*** Opening of Data for the task ***
Definition set_voice (v : option processor) (s : agent) : agent :=
  {| i := i s; agent_running := agent_running s; stop_event := stop_event s;
     exec := exec s; mem := mem s; voice_processor := v;
     requests := requests s; shown := shown s; base64 := base64 s;
     prompts := prompts s;
     command_queue := command_queue s |}.

Definition set_requests (l : list (list History.message)) (s : agent) : agent :=
  {| i := i s; agent_running := agent_running s; stop_event := stop_event s;
     exec := exec s; mem := mem s; voice_processor := voice_processor s;
     requests := l; shown := shown s; base64 := base64 s;
     prompts := prompts s;
     command_queue := command_queue s |}.

Definition set_shown (w : status) (s : agent) : agent :=
  {| i := i s; agent_running := agent_running s; stop_event := stop_event s;
     exec := exec s; mem := mem s; voice_processor := voice_processor s;
     requests := requests s; shown := w; base64 := base64 s;
     prompts := prompts s;
     command_queue := command_queue s |}.

Definition set_base64 (c : base64_cache) (s : agent) : agent :=
  {| i := i s; agent_running := agent_running s; stop_event := stop_event s;
     exec := exec s; mem := mem s; voice_processor := voice_processor s;
     requests := requests s; shown := shown s; base64 := c;
     prompts := prompts s;
     command_queue := command_queue s |}.

Definition set_prompts (c : prompt_cache) (s : agent) : agent :=
  {| i := i s; agent_running := agent_running s; stop_event := stop_event s;
     exec := exec s; mem := mem s; voice_processor := voice_processor s;
     requests := requests s; shown := shown s; base64 := base64 s;
     prompts := c; command_queue := command_queue s |}.

Definition set_queue (q : list (option item)) (s : agent) : agent :=
  {| i := i s; agent_running := agent_running s; stop_event := stop_event s;
     exec := exec s; mem := mem s; voice_processor := voice_processor s;
     requests := requests s; shown := shown s; base64 := base64 s;
     prompts := prompts s; command_queue := q |}.

(** A computation on one field, run on the agent. *)
Definition on_field {S A} (proj : agent -> S) (set : S -> agent -> agent)
  (m : ST S A) : ST agent A :=
  fun s => let '(r, x) := m (proj s) in (r, set x s).

Definition on_mem {A} : ST memory A -> ST agent A := on_field mem set_mem.

Definition on_exec {A} : M A -> ST agent A := on_field exec set_exec.

Definition on_shown {A} : ST status A -> ST agent A := on_field shown set_shown.

Definition on_base64 {A} : ST base64_cache A -> ST agent A :=
  on_field base64 set_base64.

Definition on_prompts {A} : ST prompt_cache A -> ST agent A :=
  on_field prompts set_prompts.

(** A method of the voice processor, if there is one. *)
Definition on_voice (f : processor -> processor) : ST agent unit :=
  modify (fun s => set_voice (f <$> voice_processor s) s).

(** [_command_results_queue.put(item)] *)
Definition put_item (x : option item) : ST agent unit :=
  modify (fun s => set_queue (command_queue s ++ [x]) s).

(** [agent_running = value] *)
Definition set_agent_running (value : bool) : ST agent unit :=
  modify (fun s => set_flags value (stop_event s) s).

(** [on_esc_press(key)], lines 102-109. *)
Definition on_esc_press (key_is_esc : bool) : ST agent unit :=
  if key_is_esc then modify (set_flags false true) else ret tt.

(** The timer of the window fires, or not. *)
Definition on_tick (fires : bool) : ST agent unit :=
  if fires then modify (fun s => set_shown (tick (agent_running s) (shown s)) s)
  else ret tt.

(** [update_agent_status(status)], in the loop. *)
Definition update (new_status : string) : ST agent unit :=
  on_shown (update_agent_status new_status).

(** ** The voice *)

Definition STOP_COMMAND : text := text_of "STOP_COMMAND".

Definition stop_words : list text :=
  [text_of "стоп"; text_of "останови"; text_of "прекрати"].

Definition pause_words : list text := [text_of "пауза"; text_of "подожди"].

Definition resume_words : list text :=
  [text_of "продолжай"; text_of "продолжить"; text_of "дальше"].

(** The test of line 243. *)
Definition accepted (transcription : text) : bool :=
  negb (bool_decide (transcription = []))
  && negb (py_in_text (text_of "МУЗЫКА") transcription)
  && negb (py_in_text (text_of "Субтит") transcription)
  && negb (py_in_text (text_of "субтит") transcription).

(** A string counts as true when it is not empty. *)
Definition truthy (voice_feedback : option text) : bool :=
  match voice_feedback with
  | Some (_ :: _) => true
  | _ => false
  end.

Section Loop.
Context `{PyFormat} (dev : device).
Context (loads : text -> option json).
Context (o : outside).
Context (SYSTEM_PROMPT : string).
Context (lower : text -> text).
Context (model_name : string) (transcribe : option Z -> list Q -> result text).
Context (max_iterations : nat) (use_voice : bool).

(** [use_voice and voice_processor]: the processor the loop listens to. *)
Definition heard_by (s : agent) : option processor :=
  if use_voice then voice_processor s else None.

(** The threads of the voice processor make the steps [ls]. *)
Definition voice_runs (ls : list label) : ST agent unit :=
  if use_voice then on_voice (drive model_name transcribe ls) else ret tt.

(** Lines 244-264: what the first transcription that is accepted does. *)
Definition react (transcription : text) : ST agent (option text) :=
  let voice_feedback := strip transcription in
  let lower_feedback := lower voice_feedback in
  if bool_decide (lower_feedback ∈ stop_words) then ret (Some STOP_COMMAND)
  else if bool_decide (lower_feedback ∈ pause_words) then
    update "На паузе" ;;; on_exec (set_listening true) ;;; ret None
  else if bool_decide (lower_feedback ∈ resume_words) then
    update "Работаю" ;;; on_exec (set_listening false) ;;; ret None
  else on_exec (set_listening false) ;;; ret (Some voice_feedback).

(** Lines 239-266: the queue of texts is emptied again and again; the
    first transcription that is accepted ends the polling, and what was
    taken from the queue with it is not looked at. *)
Fixpoint poll (rounds : list (list label)) (v : processor)
  : option text * processor :=
  match rounds with
  | [] => (None, v)
  | ls :: rounds =>
      let '(transcriptions, v) :=
        get_all_transcriptions (drive model_name transcribe ls v) in
      match List.find accepted transcriptions with
      | Some transcription => (Some transcription, v)
      | None => poll rounds v
      end
  end.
*** Close of Data for the task ***
• _Action item_: Please return the records above exactly as they are written.

• _Completed task_:
Definition set_voice (v : option processor) (s : agent) : agent :=
  {| i := i s; agent_running := agent_running s; stop_event := stop_event s;
     exec := exec s; mem := mem s; voice_processor := v;
     requests := requests s; shown := shown s; base64 := base64 s;
     prompts := prompts s;
     command_queue := command_queue s |}.

Definition set_requests (l : list (list History.message)) (s : agent) : agent :=
  {| i := i s; agent_running := agent_running s; stop_event := stop_event s;
     exec := exec s; mem := mem s; voice_processor := voice_processor s;
     requests := l; shown := shown s; base64 := base64 s;
     prompts := prompts s;
     command_queue := command_queue s |}.

Definition set_shown (w : status) (s : agent) : agent :=
  {| i := i s; agent_running := agent_running s; stop_event := stop_event s;
     exec := exec s; mem := mem s; voice_processor := voice_processor s;
     requests := requests s; shown := w; base64 := base64 s;
     prompts := prompts s;
     command_queue := command_queue s |}.

Definition set_base64 (c : base64_cache) (s : agent) : agent :=
  {| i := i s; agent_running := agent_running s; stop_event := stop_event s;
     exec := exec s; mem := mem s; voice_processor := voice_processor s;
     requests := requests s; shown := shown s; base64 := c;
     prompts := prompts s;
     command_queue := command_queue s |}.

Definition set_prompts (c : prompt_cache) (s : agent) : agent :=
  {| i := i s; agent_running := agent_running s; stop_event := stop_event s;
     exec := exec s; mem := mem s; voice_processor := voice_processor s;
     requests := requests s; shown := shown s; base64 := base64 s;
     prompts := c; command_queue := command_queue s |}.

Definition set_queue (q : list (option item)) (s : agent) : agent :=
  {| i := i s; agent_running := agent_running s; stop_event := stop_event s;
     exec := exec s; mem := mem s; voice_processor := voice_processor s;
     requests := requests s; shown := shown s; base64 := base64 s;
     prompts := prompts s; command_queue := q |}.

(** A computation on one field, run on the agent. *)
Definition on_field {S A} (proj : agent -> S) (set : S -> agent -> agent)
  (m : ST S A) : ST agent A :=
  fun s => let '(r, x) := m (proj s) in (r, set x s).

Definition on_mem {A} : ST memory A -> ST agent A := on_field mem set_mem.

Definition on_exec {A} : M A -> ST agent A := on_field exec set_exec.

Definition on_shown {A} : ST status A -> ST agent A := on_field shown set_shown.

Definition on_base64 {A} : ST base64_cache A -> ST agent A :=
  on_field base64 set_base64.

Definition on_prompts {A} : ST prompt_cache A -> ST agent A :=
  on_field prompts set_prompts.

(** A method of the voice processor, if there is one. *)
Definition on_voice (f : processor -> processor) : ST agent unit :=
  modify (fun s => set_voice (f <$> voice_processor s) s).

(** [_command_results_queue.put(item)] *)
Definition put_item (x : option item) : ST agent unit :=
  modify (fun s => set_queue (command_queue s ++ [x]) s).

(** [agent_running = value] *)
Definition set_agent_running (value : bool) : ST agent unit :=
  modify (fun s => set_flags value (stop_event s) s).

(** [on_esc_press(key)], lines 102-109. *)
Definition on_esc_press (key_is_esc : bool) : ST agent unit :=
  if key_is_esc then modify (set_flags false true) else ret tt.

(** The timer of the window fires, or not. *)
Definition on_tick (fires : bool) : ST agent unit :=
  if fires then modify (fun s => set_shown (tick (agent_running s) (shown s)) s)
  else ret tt.

(** [update_agent_status(status)], in the loop. *)
Definition update (new_status : string) : ST agent unit :=
  on_shown (update_agent_status new_status).

(** ** The voice *)

Definition STOP_COMMAND : text := text_of "STOP_COMMAND".

Definition stop_words : list text :=
  [text_of "стоп"; text_of "останови"; text_of "прекрати"].

Definition pause_words : list text := [text_of "пауза"; text_of "подожди"].

Definition resume_words : list text :=
  [text_of "продолжай"; text_of "продолжить"; text_of "дальше"].

(** The test of line 243. *)
Definition accepted (transcription : text) : bool :=
  negb (bool_decide (transcription = []))
  && negb (py_in_text (text_of "МУЗЫКА") transcription)
  && negb (py_in_text (text_of "Субтит") transcription)
  && negb (py_in_text (text_of "субтит") transcription).

(** A string counts as true when it is not empty. *)
Definition truthy (voice_feedback : option text) : bool :=
  match voice_feedback with
  | Some (_ :: _) => true
  | _ => false
  end.

Section Loop.
Context `{PyFormat} (dev : device).
Context (loads : text -> option json).
Context (o : outside).
Context (SYSTEM_PROMPT : string).
Context (lower : text -> text).
Context (model_name : string) (transcribe : option Z -> list Q -> result text).
Context (max_iterations : nat) (use_voice : bool).

(** [use_voice and voice_processor]: the processor the loop listens to. *)
Definition heard_by (s : agent) : option processor :=
  if use_voice then voice_processor s else None.

(** The threads of the voice processor make the steps [ls]. *)
Definition voice_runs (ls : list label) : ST agent unit :=
  if use_voice then on_voice (drive model_name transcribe ls) else ret tt.

(** Lines 244-264: what the first transcription that is accepted does. *)
Definition react (transcription : text) : ST agent (option text) :=
  let voice_feedback := strip transcription in
  let lower_feedback := lower voice_feedback in
  if bool_decide (lower_feedback ∈ stop_words) then ret (Some STOP_COMMAND)
  else if bool_decide (lower_feedback ∈ pause_words) then
    update "На паузе" ;;; on_exec (set_listening true) ;;; ret None
  else if bool_decide (lower_feedback ∈ resume_words) then
    update "Работаю" ;;; on_exec (set_listening false) ;;; ret None
  else on_exec (set_listening false) ;;; ret (Some voice_feedback).

(** Lines 239-266: the queue of texts is emptied again and again; the
    first transcription that is accepted ends the polling, and what was
    taken from the queue with it is not looked at. *)
Fixpoint poll (rounds : list (list label)) (v : processor)
  : option text * processor :=
  match rounds with
  | [] => (None, v)
  | ls :: rounds =>
      let '(transcriptions, v) :=
        get_all_transcriptions (drive model_name transcribe ls v) in
      match List.find accepted transcriptions with
      | Some transcription => (Some transcription, v)
      | None => poll rounds v
      end
  end.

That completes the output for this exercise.